▶ _PROMPT_
Reproduce, from the lines below, exactly the stretch that begins at the line containing "ftl_ok d.(kd_ftl) ->" and ends at the line containing "okp (rloop (S", both included.

──────

(** ** Commands *)

(** C4: a write either fits in the write buffer and succeeds, or is refused
    and changes nothing.  A successful write takes its bytes from the buffer,
    maps exactly the pages it covers and keeps all others, keeps the invariant
    of the namespace, and schedules exactly one release, of the bytes of a one-shot
    page to the buffer, for each of its pages that fills a one-shot page of its
    partition; every partition is left with the pages of the one-shot page that it
    has not filled, so that the next write goes on from there. *)
Theorem conv_write_correct `{SC : SsdConfig, CC : ChanConfig, CK : Clock} L sp pc wb ns req ret h buf :
  ns_ok L sp pc wb ns -> link_ok pc h -> deref h.(hw_wbuf) wb = Ok buf -> req_ok req ->
  0 <= buf.(bf_remaining) < 18446744073709551616 ->
  LBA_TO_BYTE (req.(rq_cmd).(rw_length) + 1) <= buf.(bf_size) < 4294967296 ->
  last_page_of sp req `div` ns.(cn_nr_parts) < L ->
  okp (conv_write ns req ret h) (fun '(ns', h', ret', ok) =>
    (ok = true <-> LBA_TO_BYTE (req.(rq_cmd).(rw_length) + 1) <= buf.(bf_remaining)) /\
    if ok : bool then
      ns_ok L sp pc wb ns' /\ same_ns ns ns' /\ ret'.(rs_status) = NVME_SC_SUCCESS /\
      deref h'.(hw_wbuf) wb = Ok (Buffer buf.(bf_size)
        (buf.(bf_remaining) - LBA_TO_BYTE (req.(rq_cmd).(rw_length) + 1))) /\
      (exists ops, h'.(hw_sched) = h.(hw_sched) ++ ops /\ Forall (releases sp req.(rq_sq_id) wb) ops /\
         zlen ops = zcount (finishes sp ns (first_page sp req)) (zrange (first_page sp req) (last_page_of sp req + 1))) /\
      (forall p, 0 <= p < ns.(cn_nr_parts) -> ns_unfinished ns' p =
         (ns_unfinished ns p + pages_of ns.(cn_nr_parts) p (first_page sp req) (last_page_of sp req + 1)) `mod` sp.(pgs_per_oneshotpg)) /\
      (forall l, 0 <= l -> ns_mapped ns' l <-> first_page sp req <= l <= last_page_of sp req \/ ns_mapped ns l)
    else ns' = ns /\ ret' = ret /\ h'.(hw_sched) = h.(hw_sched) /\ deref h'.(hw_wbuf) wb = Ok buf).
Proof.
  intros. eapply okp_mono; [by apply (conv_write_ok L sp pc wb ns req ret h buf)|].
  intros [[[ns' h'] ret'] ok] (_ & Hok & Hpost). done.
Qed.
(* ===== verification/KvProps.v ===== *)
(** * Properties of the simple and key-value namespaces

    The theorems about kv_ftl.c, simple_ftl.c and the allocators, each followed by
    its instance at a small device, and examples of what the code does where it
    does not keep to them. *)

From stdpp Require Import prelude list gmap.
From Stdlib Require Import ZArith Lia.
From S2P Require Import Prelude Mem Prp ChannelModel SsdConfig Ssd ConvFtl IoUnits KvAlloc KvFtl KvTable KvInv KvRun Toy.

(** ** A small key-value device *)

Definition toy_cf : nvmev_config := NvmevConfig 0 1048576 4 12 10 100 1000 20 200 2000.

(** The first clear bit, or a number past the end. *)
Definition first_clear (m : Z -> bool) (size start : Z) : Z :=
  match filter (fun i => m i = false) (zrange start size) with i :: _ => i | [] => size + 1 end.

Lemma first_clear_ok : zero_area_ok first_clear.
Proof.
  assert (forall m size start i x l, filter (fun i => m i = false) (zrange start size) = x :: l ->
    start <= i < size -> m i = false -> (forall j, start <= j < i -> m j = true) -> x = i) as Hfirst.
  { intros m size start i x l E Hi Hm Hj. rewrite (zrange_app start i size), filter_app in E by lia.
    rewrite (zrange_S i) in E by lia. rewrite (filter_cons_True _ i) in E by done.
    destruct (filter _ (zrange start i)) as [|y l'] eqn:E2; [by injection E|].
    assert (y ∈ filter (fun i => m i = false) (zrange start i)) as [Hy Hr]%list_elem_of_filter by (rewrite E2; set_solver).
    apply elem_of_zrange, Hj in Hr. congruence. }
  split.
  - intros m size start i Hs Hi Hm Hj. unfold first_clear. destruct (filter _ _) as [|x l] eqn:E; [|by eapply Hfirst].
    assert (i ∈ filter (fun i => m i = false) (zrange start size)) as H; [|rewrite E in H; set_solver].
    apply list_elem_of_filter. split; [done|]. apply elem_of_zrange. lia.
  - intros m size start Hs Hj. unfold first_clear. destruct (filter _ _) as [|x l] eqn:E; [lia|].
    assert (x ∈ filter (fun i => m i = false) (zrange start size)) as [Hx Hr]%list_elem_of_filter by (rewrite E; set_solver).
    apply elem_of_zrange, Hj in Hr. congruence.
Qed.

Definition toy_pools : pools :=
  Pools (append_only_allocator_init 1048576)
    (BitmapPool (BitSpace (fun _ => false) 0 0 0 16) (BitSpace (fun _ => false) 0 0 0 16) 0 0).

Definition toy_kv (slots : Z) : kv_dev := KvDev (fresh_ftl slots) toy_pools (fun _ => 0) (fun _ => 0).

(** A key of four bytes in the command's field, and the host's memory: each byte
    its address modulo 251. *)
Definition toy_key (a b c e : Z) : list Z := [a; b; c; e] ++ zrepeat 12 0.
Definition toy_host : mem := fun a => a `mod` 251.
Definition toy_cmd (opcode n : Z) (key : list Z) : kv_command := KvCommand opcode 4096 0 n 3 0 0 key.

(** A buffer within one page. *)
Lemma one_page_ok cmd h n : cmd.(kc_prp1) = 4096 -> 0 <= n <= 4096 -> buffer_ok cmd h n.
Proof.
  intros Hp Hn. assert (prp_first 4096 n = n) as Hf.
  { unfold prp_first. change (4096 `mod` PAGE_SIZE) with 0. unfold PAGE_SIZE. lia. }
  assert (forall o, 0 <= o < n -> value_addr cmd h n o = 4096 + o) as Ha.
  { intros o Ho. unfold value_addr, prp_addr. rewrite Hp, Hf. by rewrite (proj2 (Z.ltb_lt _ _)) by lia. }
  split.
  - split; rewrite Hp, Hf; unfold PAGE_SIZE; lia.
  - intros o o' Ho Ho'. fold (value_addr cmd h n o) (value_addr cmd h n o'). rewrite !Ha by done. lia.
  - intros i o j. rewrite Hp, Hf. unfold PAGE_SIZE. lia.
Qed.

(** ** Sessions *)

(** C32: a new key-value namespace, under any sequence of store, retrieve, exist
    and delete commands that keeps to what the specification allows (a free slot
    and space for a new key, the room of the first value for a known one), answers
    as a finite map from keys to values does, except that deleting a key may also
    forget others; no command faults or loops. *)
Theorem kv_session_refines cf find_next_zero garbage klen id size addr pl storage host evs :
  0 < klen <= 16 -> 0 <= cf.(cf_storage_size) < 9223372036854775808 ->
  session_allowed cf (KV_MAPPING_TABLE_SIZE `div` KV_MAPPING_ENTRY_SIZE) klen (KvState ∅ 0 0) evs ->
  okp (kv_session cf find_next_zero garbage id size addr pl storage host evs) (fun '(_, outs) =>
    exists st', spec_run (KvState ∅ 0 0) evs outs st').
Proof.
  intros Hk Hsz Hal. eapply okp_mono; [by apply (kv_session_ok cf find_next_zero garbage klen)|].
  intros [d outs] (st' & Hrun & _). by exists st'.
Qed.

Definition toy_kv_events : list kv_event :=
  [KvEvent (toy_cmd nvme_cmd_kv_store 2 (toy_key 1 2 3 4)) toy_host;
   KvEvent (toy_cmd nvme_cmd_kv_delete 0 (toy_key 1 2 3 4)) toy_host;
   KvEvent (toy_cmd nvme_cmd_kv_retrieve 4 (toy_key 1 2 3 4)) toy_host].

Lemma kv_session_refines_witness :
  (0 < 4 <= 16 /\ session_allowed toy_cf (KV_MAPPING_TABLE_SIZE `div` KV_MAPPING_ENTRY_SIZE) 4 (KvState ∅ 0 0) toy_kv_events) /\
  okp (kv_session toy_cf first_clear (fun _ => 0) 1 1048576 0 toy_pools (fun _ => 0) toy_host toy_kv_events) (fun '(_, outs) =>
    exists st', spec_run (KvState ∅ 0 0) toy_kv_events outs st').
Proof.
  assert (session_allowed toy_cf (KV_MAPPING_TABLE_SIZE `div` KV_MAPPING_ENTRY_SIZE) 4 (KvState ∅ 0 0) toy_kv_events) as Hal.
  { split; [done|]. eexists. split; [reflexivity|]. split; [cbn [allowed ks_map]; rewrite lookup_empty; vm_compute; intuition congruence|].
    split; [apply one_page_ok; [reflexivity|vm_compute; intuition congruence]|]. intros out st1 Hs1.
    inversion Hs1; subst; [|by simplify_map_eq|by naive_solver].
    split; [done|]. eexists. split; [reflexivity|]. split; [exact I|]. split; [exact I|]. intros out2 st2 Hs2.
    split; [done|]. eexists. split; [reflexivity|]. split; [exact I|]. split; [|done].
    intros room v _. apply one_page_ok; [reflexivity|]. pose proof (zlen_nonneg v).
    change (cmd_value_length _) with 16. lia. }
  split; [split; [lia|exact Hal]|]. refine (kv_session_refines _ _ _ 4 _ _ _ _ _ _ _ _ _ Hal); [lia|vm_compute; intuition congruence].
Defined.

(** ** Store and retrieve *)

(** C33: a value that was stored comes back: whatever the sound device held
    before, a store followed by a retrieve of the same key with a large enough
    buffer returns the value's length and puts exactly its bytes, in order, in the
    host's buffer, over pages and PRP lists. *)
Theorem kv_store_retrieve cf find_next_zero garbage slots klen d st c1 h1 c2 h2 :
  let v := host_bytes c1 h1 (cmd_value_length c1) h1 in
  kv_rel cf slots klen d st -> cmd_ok klen c1 -> cmd_ok klen c2 ->
  c1.(kc_opcode) = nvme_cmd_kv_store -> c2.(kc_opcode) = nvme_cmd_kv_retrieve -> cmd_key c2 = cmd_key c1 ->
  allowed slots cf.(cf_storage_size) st (KvStore (cmd_key c1) v) ->
  prp_ok (u64_at h1) c1.(kc_prp1) c1.(kc_prp2) (cmd_value_length c1) ->
  cmd_value_length c1 <= cmd_value_length c2 -> buffer_ok c2 h2 (cmd_value_length c1) ->
  okp ('(d, _, _) ← kv_perform_nvme_io_cmd cf find_next_zero garbage c1 0 (dev_host h1 d);
       kv_perform_nvme_io_cmd cf find_next_zero garbage c2 0 (dev_host h2 d)) (fun '(d', r, status) =>
    status <> KV_ERR_KEY_NOT_EXIST /\ r = cmd_value_length c1 /\ host_bytes c2 h2 r d'.(kd_host) = v).
Proof.
  intros v Hr Hc1 Hc2 Ho1 Ho2 Hkey Hal Hp Hlen Hbuf. pose proof (value_length_range c1).
  assert (zlen v = cmd_value_length c1) as Hv by (unfold v; rewrite zlen_host_bytes; lia). apply okp_bind.
  eapply okp_mono; [apply (kv_step_ok cf find_next_zero slots klen garbage (dev_host h1 d) st c1 (KvStore (cmd_key c1) v))|].
  - by apply (rel_frame cf slots klen d). - done. - unfold op_of. by rewrite Ho1. - done. - unfold buffers_ok. by rewrite Ho1.
  - intros [[d1 r1] s1] (st1 & Hs1 & Hr1). assert (exists room, ks_map st1 !! cmd_key c1 = Some (room, v)) as [room Em].
    { inversion Hs1; subst; [| |by naive_solver]; eexists; apply lookup_insert_eq. }
    eapply okp_mono; [apply (kv_step_ok cf find_next_zero slots klen garbage (dev_host h2 d1) st1 c2 (KvRetrieve (cmd_key c2) (cmd_value_length c2)))|].
    + by apply (rel_frame cf slots klen d1). + done. + unfold op_of. by rewrite Ho2. + done.
    + unfold buffers_ok. rewrite Ho2. simpl. rewrite Hkey. intros room' w Ew. simplify_eq. by rewrite Hv, Z.min_l by lia.
    + intros [[d2 r] s2] (st2 & Hs2 & _). simpl in Hs2. unfold observe in Hs2. rewrite Ho2 in Hs2. simpl in Hs2. rewrite Hkey in Hs2.
      destruct (Z.eqb_spec s2 KV_ERR_KEY_NOT_EXIST) as [->|Hs]; inversion Hs2; subst; simpl in Em; [naive_solver|].
      simplify_eq. split; [done|]. rewrite Hv, Z.min_l by lia. split; [done|]. rewrite take_ge; [done|]. unfold zlen in Hv. lia.
Qed.

Lemma kv_store_retrieve_witness :
  let c1 := toy_cmd nvme_cmd_kv_store 100 (toy_key 1 2 3 4) in
  let c2 := toy_cmd nvme_cmd_kv_retrieve 200 (toy_key 1 2 3 4) in
  kv_rel toy_cf 4 4 (toy_kv 4) (KvState ∅ 0 0) /\
  okp ('(d, _, _) ← kv_perform_nvme_io_cmd toy_cf first_clear (fun _ => 0) c1 0 (dev_host toy_host (toy_kv 4));
       kv_perform_nvme_io_cmd toy_cf first_clear (fun _ => 0) c2 0 (dev_host toy_host d)) (fun '(d', r, status) =>
    status <> KV_ERR_KEY_NOT_EXIST /\ r = cmd_value_length c1 /\
    host_bytes c2 toy_host r d'.(kd_host) = host_bytes c1 toy_host (cmd_value_length c1) toy_host).
Proof.
  intros c1 c2. assert (kv_rel toy_cf 4 4 (toy_kv 4) (KvState ∅ 0 0)) as Hr by (apply fresh_rel; vm_compute; intuition congruence).
  split; [exact Hr|]. apply (kv_store_retrieve toy_cf first_clear (fun _ => 0) 4 4 (toy_kv 4) (KvState ∅ 0 0) c1 toy_host c2 toy_host Hr);
    [split; reflexivity|split; reflexivity|reflexivity|reflexivity|reflexivity| | | |].
  - cbn [allowed ks_map]. rewrite lookup_empty. vm_compute. intuition congruence.
  - apply one_page_ok; [reflexivity|vm_compute; intuition congruence].
  - vm_compute. congruence.
  - apply one_page_ok; [reflexivity|vm_compute; intuition congruence].
Defined.

(** ** Iterators *)

(** C34: reading an open iterator until the device reports its end terminates,
    and the replies hold, in slot order, the key of every slot in use that
    matches the iterator's prefix and mask, each slot once: the number of keys,
    then each key after its length. *)
Theorem kv_iterator_enumerates d cmd h :
  ftl_ok d.(kd_ftl) -> d.(kd_ftl).(hash_slots) < 2147483648 -> reply_buffer cmd ->
  iter_at d.(kd_ftl) (kc_iter_handle cmd) h -> h.(ki_current_pos) = 0 ->
  okp (rloop (S (Z.to_nat d.(kd_ftl).(hash_slots))) (iter_round cmd) (d, [])) (fun '(_, outs) => exists kss,
    outs = report <$> kss /\ mjoin kss = hits d.(kd_ftl).(kv_mapping_table) h 0 d.(kd_ftl).(hash_slots)).
Proof. apply iter_all_ok. Qed.

(** A table with keys in three of its four slots, and an iterator over those whose
    first byte is one, open at the handle 1. *)
Definition toy_slot (key : list Z) (off : Z) : mapping_entry := MapEntry (key ++ [0; 0]) off 2 NO_SLOT.
Definition toy_table : list mapping_entry :=
  [toy_slot (toy_key 1 2 3 4) 0; no_entry; toy_slot (toy_key 9 2 3 4) 1024; toy_slot (toy_key 1 7 3 4) 2048].
Definition toy_iter : kv_iter_context := IterContext 1 255 (fun _ => 0) 0 0 false 0.
Definition toy_iter_dev : kv_dev :=
  KvDev (with_table toy_table (with_iters (zrepeat 1 (Some None) ++ Some (Some toy_iter) :: zrepeat 14 (Some None) ++ [None]) (fresh_ftl 4)))
    toy_pools (fun _ => 0) (fun _ => 0).
Definition toy_read_iter : kv_command := KvCommand nvme_cmd_kv_iter_read 4096 0 256 1 0 0 (zrepeat 16 0).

──────

▶ _EXERCISE OUTPUT_
  ftl_ok d.(kd_ftl) -> d.(kd_ftl).(hash_slots) < 2147483648 -> reply_buffer cmd ->
  iter_at d.(kd_ftl) (kc_iter_handle cmd) h -> h.(ki_current_pos) = 0 ->
  okp (rloop (S (Z.to_nat d.(kd_ftl).(hash_slots))) (iter_round cmd) (d, [])) (fun '(_, outs) => exists kss,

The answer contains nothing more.